Your answer is a copy of every line in the records where "DecodeRequestEnvelope" appears.

Top of Material for this task

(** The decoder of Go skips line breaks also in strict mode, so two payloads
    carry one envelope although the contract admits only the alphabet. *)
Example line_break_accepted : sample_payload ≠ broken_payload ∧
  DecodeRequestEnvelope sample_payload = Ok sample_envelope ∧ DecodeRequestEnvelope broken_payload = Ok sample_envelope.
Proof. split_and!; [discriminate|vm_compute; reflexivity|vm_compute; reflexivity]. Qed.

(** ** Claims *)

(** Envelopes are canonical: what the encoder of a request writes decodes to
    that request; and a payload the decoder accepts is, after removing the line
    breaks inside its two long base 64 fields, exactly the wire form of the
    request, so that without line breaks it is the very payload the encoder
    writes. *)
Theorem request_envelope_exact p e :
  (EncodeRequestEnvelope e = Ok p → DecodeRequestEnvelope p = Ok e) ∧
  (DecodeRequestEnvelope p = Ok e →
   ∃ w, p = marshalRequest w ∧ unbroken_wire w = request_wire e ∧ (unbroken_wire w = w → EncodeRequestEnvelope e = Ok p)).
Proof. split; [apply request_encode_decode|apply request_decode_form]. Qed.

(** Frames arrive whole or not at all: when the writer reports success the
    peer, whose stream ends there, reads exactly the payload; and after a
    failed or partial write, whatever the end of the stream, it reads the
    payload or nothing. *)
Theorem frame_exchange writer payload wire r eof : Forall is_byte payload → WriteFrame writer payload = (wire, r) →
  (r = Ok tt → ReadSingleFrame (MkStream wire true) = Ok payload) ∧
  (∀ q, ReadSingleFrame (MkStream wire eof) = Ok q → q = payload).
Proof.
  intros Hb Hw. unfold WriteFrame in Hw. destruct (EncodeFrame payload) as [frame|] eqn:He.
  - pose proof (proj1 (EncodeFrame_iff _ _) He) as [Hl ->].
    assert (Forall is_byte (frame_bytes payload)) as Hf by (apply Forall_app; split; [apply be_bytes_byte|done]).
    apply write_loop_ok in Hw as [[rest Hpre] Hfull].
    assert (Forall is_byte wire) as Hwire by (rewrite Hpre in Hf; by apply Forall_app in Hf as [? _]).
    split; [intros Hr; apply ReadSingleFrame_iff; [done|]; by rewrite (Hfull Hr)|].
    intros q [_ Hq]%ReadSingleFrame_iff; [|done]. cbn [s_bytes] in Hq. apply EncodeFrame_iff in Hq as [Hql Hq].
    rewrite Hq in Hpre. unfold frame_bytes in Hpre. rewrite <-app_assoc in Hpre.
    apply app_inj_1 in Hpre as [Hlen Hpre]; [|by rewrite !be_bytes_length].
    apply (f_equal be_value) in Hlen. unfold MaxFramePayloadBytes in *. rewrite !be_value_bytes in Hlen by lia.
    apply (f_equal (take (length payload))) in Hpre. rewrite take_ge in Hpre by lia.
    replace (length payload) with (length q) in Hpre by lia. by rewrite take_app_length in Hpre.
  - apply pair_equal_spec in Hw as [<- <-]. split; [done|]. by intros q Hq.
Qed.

Bottom of Material for this task
Top of Material for this task

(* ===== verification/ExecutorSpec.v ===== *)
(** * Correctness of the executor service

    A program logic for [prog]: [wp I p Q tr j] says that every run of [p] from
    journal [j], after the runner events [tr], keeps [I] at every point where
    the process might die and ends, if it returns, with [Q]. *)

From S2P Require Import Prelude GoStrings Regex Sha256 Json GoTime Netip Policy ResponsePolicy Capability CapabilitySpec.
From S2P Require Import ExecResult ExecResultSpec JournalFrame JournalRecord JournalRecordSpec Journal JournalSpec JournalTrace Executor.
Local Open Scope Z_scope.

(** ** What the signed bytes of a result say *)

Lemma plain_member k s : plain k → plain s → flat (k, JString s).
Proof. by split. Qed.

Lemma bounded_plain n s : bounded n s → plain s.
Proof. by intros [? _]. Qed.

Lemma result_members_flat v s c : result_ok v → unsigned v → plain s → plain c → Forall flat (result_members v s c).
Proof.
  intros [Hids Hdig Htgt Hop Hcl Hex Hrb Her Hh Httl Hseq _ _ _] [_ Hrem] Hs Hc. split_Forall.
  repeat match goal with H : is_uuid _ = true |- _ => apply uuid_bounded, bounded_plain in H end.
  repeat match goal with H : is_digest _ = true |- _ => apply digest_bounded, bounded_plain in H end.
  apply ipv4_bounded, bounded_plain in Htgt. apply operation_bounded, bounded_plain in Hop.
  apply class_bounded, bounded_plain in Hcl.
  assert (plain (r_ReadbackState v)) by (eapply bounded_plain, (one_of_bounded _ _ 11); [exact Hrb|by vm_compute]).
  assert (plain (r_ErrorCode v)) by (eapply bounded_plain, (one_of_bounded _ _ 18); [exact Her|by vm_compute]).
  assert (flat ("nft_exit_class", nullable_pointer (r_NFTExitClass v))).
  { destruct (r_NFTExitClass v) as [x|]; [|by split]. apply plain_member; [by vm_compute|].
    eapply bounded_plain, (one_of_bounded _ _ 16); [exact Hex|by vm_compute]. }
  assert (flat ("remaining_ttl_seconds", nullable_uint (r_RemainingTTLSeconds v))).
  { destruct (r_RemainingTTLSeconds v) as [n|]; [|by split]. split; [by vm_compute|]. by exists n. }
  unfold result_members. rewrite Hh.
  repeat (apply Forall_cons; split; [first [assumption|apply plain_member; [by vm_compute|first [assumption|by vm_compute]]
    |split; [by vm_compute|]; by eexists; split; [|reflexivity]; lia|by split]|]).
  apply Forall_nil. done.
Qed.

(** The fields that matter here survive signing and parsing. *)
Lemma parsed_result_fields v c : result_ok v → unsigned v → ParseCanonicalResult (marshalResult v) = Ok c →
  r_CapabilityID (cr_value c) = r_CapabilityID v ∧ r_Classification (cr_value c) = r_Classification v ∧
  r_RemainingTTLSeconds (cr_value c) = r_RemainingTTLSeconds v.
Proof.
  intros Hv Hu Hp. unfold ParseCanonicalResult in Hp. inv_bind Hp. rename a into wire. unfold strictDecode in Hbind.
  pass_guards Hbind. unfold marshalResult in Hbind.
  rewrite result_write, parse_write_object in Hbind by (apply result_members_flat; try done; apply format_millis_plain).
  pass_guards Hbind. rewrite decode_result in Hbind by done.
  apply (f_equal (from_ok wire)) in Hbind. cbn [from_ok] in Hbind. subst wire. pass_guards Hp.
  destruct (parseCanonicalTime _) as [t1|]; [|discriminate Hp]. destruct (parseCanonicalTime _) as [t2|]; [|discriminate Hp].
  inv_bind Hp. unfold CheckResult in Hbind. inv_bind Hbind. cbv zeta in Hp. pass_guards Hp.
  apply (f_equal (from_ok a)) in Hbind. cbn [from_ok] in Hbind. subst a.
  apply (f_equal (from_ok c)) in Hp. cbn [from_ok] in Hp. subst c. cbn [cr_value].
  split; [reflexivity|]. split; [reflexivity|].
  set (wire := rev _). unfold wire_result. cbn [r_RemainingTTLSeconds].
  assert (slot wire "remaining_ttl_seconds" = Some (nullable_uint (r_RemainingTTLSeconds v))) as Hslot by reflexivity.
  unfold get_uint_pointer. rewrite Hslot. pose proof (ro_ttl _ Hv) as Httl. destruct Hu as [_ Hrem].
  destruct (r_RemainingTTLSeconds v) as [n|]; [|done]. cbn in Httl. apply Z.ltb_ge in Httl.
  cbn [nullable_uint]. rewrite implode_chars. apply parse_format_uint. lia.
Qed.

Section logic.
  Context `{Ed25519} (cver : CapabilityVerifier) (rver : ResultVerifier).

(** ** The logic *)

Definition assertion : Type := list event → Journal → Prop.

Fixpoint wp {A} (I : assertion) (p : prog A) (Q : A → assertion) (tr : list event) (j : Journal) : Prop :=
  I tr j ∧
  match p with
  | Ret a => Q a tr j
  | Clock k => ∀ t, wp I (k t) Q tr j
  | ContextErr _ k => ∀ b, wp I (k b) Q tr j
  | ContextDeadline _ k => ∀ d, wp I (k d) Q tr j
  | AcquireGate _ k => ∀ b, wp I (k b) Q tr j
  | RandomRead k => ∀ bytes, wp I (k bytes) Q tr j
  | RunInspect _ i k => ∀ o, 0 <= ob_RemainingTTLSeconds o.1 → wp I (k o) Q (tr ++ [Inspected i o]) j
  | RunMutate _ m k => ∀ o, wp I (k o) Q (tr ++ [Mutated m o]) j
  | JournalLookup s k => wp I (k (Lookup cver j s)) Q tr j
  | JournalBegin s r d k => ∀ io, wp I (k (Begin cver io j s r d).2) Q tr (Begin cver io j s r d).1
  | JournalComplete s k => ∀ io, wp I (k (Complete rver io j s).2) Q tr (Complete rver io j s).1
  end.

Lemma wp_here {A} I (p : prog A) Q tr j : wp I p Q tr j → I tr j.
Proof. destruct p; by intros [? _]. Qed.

Bottom of Material for this task

**Written solution:**
  DecodeRequestEnvelope sample_payload = Ok sample_envelope ∧ DecodeRequestEnvelope broken_payload = Ok sample_envelope.
  (EncodeRequestEnvelope e = Ok p → DecodeRequestEnvelope p = Ok e) ∧
  (DecodeRequestEnvelope p = Ok e →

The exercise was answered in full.